The Governing Council of the European Central Bank (ECB) is holding a special meeting this Wednesday.
“The Governing Council of the ECB will meet on Wednesday for an ad hoc meeting to discuss the current market situation,” said a spokeswoman for the central bank in Frankfurt on request. She confirmed the corresponding media reports. The euro rose to an intraday high of $1.0493 after the meeting was announced.
In the past few days, interest rates on the capital markets had risen sharply, while sentiment on the stock markets had deteriorated significantly. Analysts cited the US Federal Reserve’s tighter monetary policy as the main reason, but also the prospect of interest rate hikes by the ECB.

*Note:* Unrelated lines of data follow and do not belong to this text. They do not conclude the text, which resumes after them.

(** * PBR texture synthesis (services/textureGenerator.ts): embedding and properties

    The pixel pipeline of the texture generator, embedded function by
    function, and the properties of it that the specification states.

    Conventions of the embedding.
    - A JavaScript [number] is a rational ([Q]).  The rounding of a
      binary64 operation is [round64] (53 bits, to nearest, ties to even;
      the exponent is not bounded, the magnitudes of the pipeline being far
      from overflow and underflow).  It is applied in [generateMetallic]
      and [drawCover], whose results depend on it; the pixel loops of the
      other synthesizers are embedded with exact arithmetic.
    - The division of [generateHeight] yields a [Number], which may be an
      infinity or NaN: its divisor is the height range, which the code
      guards against zero.  The other divisions are in [Q], which is total
      ([x / 0 = 0]): their divisors are constants, [max(0.1, strength)]
      (positive, [normal_divisor_positive]) and the length of the gradient
      vector.
    - A [Uint8ClampedArray] is a [list Z]; a store converts the number with
      [toUint8Clamp] (clamp to 0..255, round to nearest, ties to even) and
      a store past the end is ignored, as in JavaScript.  A read past the
      end, [undefined] in JavaScript, is 0 in [get]: the theorems about a
      function that reads a raster assume the shape under which every
      read is in range.
    - Border thicknesses and pixel coordinates are integers ([Z]): the user
      interface produces the thicknesses with [parseInt].
    - [Math.sqrt], [Math.pow] and the canvas API belong to the runtime and
      are taken as interfaces ([JsMath], [Canvas2D]). *)

From Stdlib Require Import ZArith Znumtheory QArith Qround Qminmax Qreduction Qcanon Qpower Qabs Lqa Lia.
From stdpp Require Import base list strings.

At its most recent regular meeting last Thursday, the Governing Council decided, after much hesitation, to exit its ultra-loose monetary policy for years in view of the record high inflation: the multi-billion dollar bond purchases will end on July 1st. At the next regular meeting of the ECB Council on July 21, the central bank intends to raise key interest rates for the first time in eleven years, initially by 0.25 percentage points each time.
Interest rates rise
Capital market interest rates in southern European countries have risen particularly sharply in the past few days. In Italy, the interest rate for ten-year government bonds is back above the four percent mark. At the end of March, interest rates were only half as high. One reason for this development is the ECB’s announcement that it would stop buying new government bonds at the beginning of July.
ECB Executive Board member Isabell Schnabel made it clear in a speech on Tuesday that the central bank would not accept a disorderly increase in the financing costs of more heavily indebted countries in the euro area. “We will not tolerate any changes in financing conditions that go beyond the fundamental factors and endanger the transmission of monetary policy.”
Schnabel reiterated that the central bank will develop new tools, if necessary, to ensure that its monetary policy achieves the main goal of stable prices with a medium-term inflation rate of two percent. The commitment to the euro is the central bank’s tool against fragmentation in the currency area of the 19 countries, said Schnabel: “This commitment has no limits.”